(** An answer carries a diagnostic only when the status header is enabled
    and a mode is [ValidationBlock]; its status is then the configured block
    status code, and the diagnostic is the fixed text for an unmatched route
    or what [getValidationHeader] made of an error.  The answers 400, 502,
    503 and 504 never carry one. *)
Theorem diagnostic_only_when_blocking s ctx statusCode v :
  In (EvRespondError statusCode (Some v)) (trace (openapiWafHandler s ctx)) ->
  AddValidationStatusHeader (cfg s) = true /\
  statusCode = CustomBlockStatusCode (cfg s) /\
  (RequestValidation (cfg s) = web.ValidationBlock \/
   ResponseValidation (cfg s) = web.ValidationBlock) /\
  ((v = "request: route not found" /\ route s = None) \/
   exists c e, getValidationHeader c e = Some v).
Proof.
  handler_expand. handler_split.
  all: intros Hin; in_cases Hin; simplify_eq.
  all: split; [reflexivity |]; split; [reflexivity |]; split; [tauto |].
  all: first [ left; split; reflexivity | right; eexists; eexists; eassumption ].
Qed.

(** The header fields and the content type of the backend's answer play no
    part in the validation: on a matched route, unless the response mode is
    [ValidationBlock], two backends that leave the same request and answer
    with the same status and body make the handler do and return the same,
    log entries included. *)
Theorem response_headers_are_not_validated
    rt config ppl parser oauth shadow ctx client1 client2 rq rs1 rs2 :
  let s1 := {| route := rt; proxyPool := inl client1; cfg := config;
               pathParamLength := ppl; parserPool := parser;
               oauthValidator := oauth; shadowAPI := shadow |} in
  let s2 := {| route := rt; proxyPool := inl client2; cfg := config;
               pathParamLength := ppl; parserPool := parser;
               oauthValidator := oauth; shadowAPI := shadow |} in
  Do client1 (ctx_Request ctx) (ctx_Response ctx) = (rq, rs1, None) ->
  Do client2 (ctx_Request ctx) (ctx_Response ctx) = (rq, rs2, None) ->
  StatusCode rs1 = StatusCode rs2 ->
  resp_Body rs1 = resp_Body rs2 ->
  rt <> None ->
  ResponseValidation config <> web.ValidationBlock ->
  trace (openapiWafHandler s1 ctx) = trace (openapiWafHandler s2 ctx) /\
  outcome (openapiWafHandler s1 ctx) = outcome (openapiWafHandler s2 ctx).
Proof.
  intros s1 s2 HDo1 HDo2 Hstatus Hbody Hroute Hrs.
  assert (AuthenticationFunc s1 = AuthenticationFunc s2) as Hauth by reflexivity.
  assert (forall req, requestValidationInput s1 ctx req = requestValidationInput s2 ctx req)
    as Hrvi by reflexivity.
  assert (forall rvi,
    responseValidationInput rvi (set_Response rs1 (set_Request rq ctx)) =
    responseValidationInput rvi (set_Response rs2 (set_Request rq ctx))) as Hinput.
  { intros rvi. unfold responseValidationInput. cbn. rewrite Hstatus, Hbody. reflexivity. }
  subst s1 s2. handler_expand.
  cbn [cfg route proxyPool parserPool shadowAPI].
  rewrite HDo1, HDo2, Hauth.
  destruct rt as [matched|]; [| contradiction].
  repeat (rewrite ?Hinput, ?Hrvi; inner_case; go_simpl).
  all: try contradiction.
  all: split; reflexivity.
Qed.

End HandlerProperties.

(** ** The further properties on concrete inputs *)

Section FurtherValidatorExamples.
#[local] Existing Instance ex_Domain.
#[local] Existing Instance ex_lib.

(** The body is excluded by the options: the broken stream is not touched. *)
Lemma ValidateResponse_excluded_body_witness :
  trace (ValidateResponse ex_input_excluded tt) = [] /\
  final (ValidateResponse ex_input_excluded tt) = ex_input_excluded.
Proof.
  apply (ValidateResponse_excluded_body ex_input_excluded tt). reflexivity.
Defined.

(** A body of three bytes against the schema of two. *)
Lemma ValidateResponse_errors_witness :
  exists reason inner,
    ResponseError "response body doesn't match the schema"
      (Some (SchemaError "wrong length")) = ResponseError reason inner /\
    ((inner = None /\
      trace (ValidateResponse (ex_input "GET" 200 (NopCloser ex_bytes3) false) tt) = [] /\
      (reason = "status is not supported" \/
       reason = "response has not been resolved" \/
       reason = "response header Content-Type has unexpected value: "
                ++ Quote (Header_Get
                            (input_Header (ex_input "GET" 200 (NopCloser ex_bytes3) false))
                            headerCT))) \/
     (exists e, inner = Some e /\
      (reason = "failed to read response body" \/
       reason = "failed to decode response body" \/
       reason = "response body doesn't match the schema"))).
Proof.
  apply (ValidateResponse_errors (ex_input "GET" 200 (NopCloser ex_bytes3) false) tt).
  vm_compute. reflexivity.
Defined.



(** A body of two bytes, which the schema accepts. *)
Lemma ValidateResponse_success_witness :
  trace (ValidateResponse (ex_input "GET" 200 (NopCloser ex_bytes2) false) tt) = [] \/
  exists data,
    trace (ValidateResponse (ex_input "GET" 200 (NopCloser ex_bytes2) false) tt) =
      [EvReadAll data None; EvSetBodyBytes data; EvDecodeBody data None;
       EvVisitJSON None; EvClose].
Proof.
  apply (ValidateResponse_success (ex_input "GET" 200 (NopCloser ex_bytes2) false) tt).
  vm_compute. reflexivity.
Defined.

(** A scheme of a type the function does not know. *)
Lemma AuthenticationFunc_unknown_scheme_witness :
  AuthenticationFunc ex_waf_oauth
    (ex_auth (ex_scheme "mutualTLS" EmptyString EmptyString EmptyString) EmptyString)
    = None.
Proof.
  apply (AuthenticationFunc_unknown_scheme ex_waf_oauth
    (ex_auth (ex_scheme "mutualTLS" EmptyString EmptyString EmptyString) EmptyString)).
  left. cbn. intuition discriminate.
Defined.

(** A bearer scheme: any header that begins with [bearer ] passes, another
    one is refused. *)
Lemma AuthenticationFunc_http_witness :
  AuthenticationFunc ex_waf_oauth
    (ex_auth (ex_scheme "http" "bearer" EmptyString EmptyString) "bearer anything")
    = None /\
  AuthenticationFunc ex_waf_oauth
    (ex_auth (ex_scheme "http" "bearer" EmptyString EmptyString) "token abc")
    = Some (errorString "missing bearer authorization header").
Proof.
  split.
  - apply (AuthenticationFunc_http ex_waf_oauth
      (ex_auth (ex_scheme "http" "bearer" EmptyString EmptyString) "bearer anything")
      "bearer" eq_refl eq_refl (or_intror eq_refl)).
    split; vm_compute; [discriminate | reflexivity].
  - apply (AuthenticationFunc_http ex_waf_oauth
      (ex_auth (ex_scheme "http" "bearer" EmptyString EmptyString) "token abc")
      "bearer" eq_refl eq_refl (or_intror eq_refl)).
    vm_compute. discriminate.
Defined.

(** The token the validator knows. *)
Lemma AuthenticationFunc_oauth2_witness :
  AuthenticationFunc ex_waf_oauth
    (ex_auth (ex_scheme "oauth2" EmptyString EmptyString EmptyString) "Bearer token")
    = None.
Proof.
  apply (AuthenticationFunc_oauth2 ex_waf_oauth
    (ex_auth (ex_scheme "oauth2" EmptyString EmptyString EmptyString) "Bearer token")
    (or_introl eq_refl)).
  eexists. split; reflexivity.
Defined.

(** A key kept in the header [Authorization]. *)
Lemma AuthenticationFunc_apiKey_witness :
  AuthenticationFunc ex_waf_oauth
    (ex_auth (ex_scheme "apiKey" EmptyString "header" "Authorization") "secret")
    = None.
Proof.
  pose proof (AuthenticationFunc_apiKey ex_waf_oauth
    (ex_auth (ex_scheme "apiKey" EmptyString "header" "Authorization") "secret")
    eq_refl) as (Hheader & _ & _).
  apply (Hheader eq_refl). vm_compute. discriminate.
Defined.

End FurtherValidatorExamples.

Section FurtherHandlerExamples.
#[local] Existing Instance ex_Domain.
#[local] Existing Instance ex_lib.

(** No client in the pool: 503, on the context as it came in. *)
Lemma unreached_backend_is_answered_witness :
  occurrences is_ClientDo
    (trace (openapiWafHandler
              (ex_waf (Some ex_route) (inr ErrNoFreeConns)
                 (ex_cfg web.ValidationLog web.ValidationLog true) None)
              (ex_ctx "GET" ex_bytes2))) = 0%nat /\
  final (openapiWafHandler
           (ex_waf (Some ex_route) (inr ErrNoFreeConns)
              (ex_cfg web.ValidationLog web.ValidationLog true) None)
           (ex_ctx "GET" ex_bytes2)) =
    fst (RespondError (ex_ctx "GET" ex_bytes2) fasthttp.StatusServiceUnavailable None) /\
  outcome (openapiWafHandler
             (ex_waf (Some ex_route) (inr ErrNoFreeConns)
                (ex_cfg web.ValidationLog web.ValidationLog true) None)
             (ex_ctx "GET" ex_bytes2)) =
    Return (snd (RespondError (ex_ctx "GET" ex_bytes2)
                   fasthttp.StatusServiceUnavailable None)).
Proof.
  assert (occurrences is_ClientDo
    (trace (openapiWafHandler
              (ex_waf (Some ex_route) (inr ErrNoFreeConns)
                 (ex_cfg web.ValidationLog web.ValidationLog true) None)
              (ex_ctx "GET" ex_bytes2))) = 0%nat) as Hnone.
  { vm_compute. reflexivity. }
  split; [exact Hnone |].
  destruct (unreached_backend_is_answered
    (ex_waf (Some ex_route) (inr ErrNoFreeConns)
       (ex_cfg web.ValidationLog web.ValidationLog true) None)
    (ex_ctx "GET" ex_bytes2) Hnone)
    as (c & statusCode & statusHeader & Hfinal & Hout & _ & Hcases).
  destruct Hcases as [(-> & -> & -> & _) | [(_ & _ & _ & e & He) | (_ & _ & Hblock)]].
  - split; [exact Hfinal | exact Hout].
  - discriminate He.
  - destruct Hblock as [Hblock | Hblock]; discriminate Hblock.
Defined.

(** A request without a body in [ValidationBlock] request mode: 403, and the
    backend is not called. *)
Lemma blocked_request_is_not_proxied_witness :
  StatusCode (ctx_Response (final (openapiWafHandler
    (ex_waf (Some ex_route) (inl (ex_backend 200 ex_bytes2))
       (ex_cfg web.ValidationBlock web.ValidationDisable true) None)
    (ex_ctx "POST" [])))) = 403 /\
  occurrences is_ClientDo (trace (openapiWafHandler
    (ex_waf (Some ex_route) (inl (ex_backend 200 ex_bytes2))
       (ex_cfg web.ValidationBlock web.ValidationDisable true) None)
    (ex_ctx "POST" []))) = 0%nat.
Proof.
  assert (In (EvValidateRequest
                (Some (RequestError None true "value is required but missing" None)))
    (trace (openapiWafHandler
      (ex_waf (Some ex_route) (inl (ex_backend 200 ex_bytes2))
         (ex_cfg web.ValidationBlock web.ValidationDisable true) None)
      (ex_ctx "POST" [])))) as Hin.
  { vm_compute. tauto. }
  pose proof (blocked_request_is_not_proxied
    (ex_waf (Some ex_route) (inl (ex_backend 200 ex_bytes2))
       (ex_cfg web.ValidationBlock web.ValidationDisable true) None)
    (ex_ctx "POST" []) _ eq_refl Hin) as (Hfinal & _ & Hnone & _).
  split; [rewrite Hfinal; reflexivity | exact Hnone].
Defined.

• _Task brief_
Lines with "Theorem": state how many there are in the records, and nothing more.

• _Answer space_
2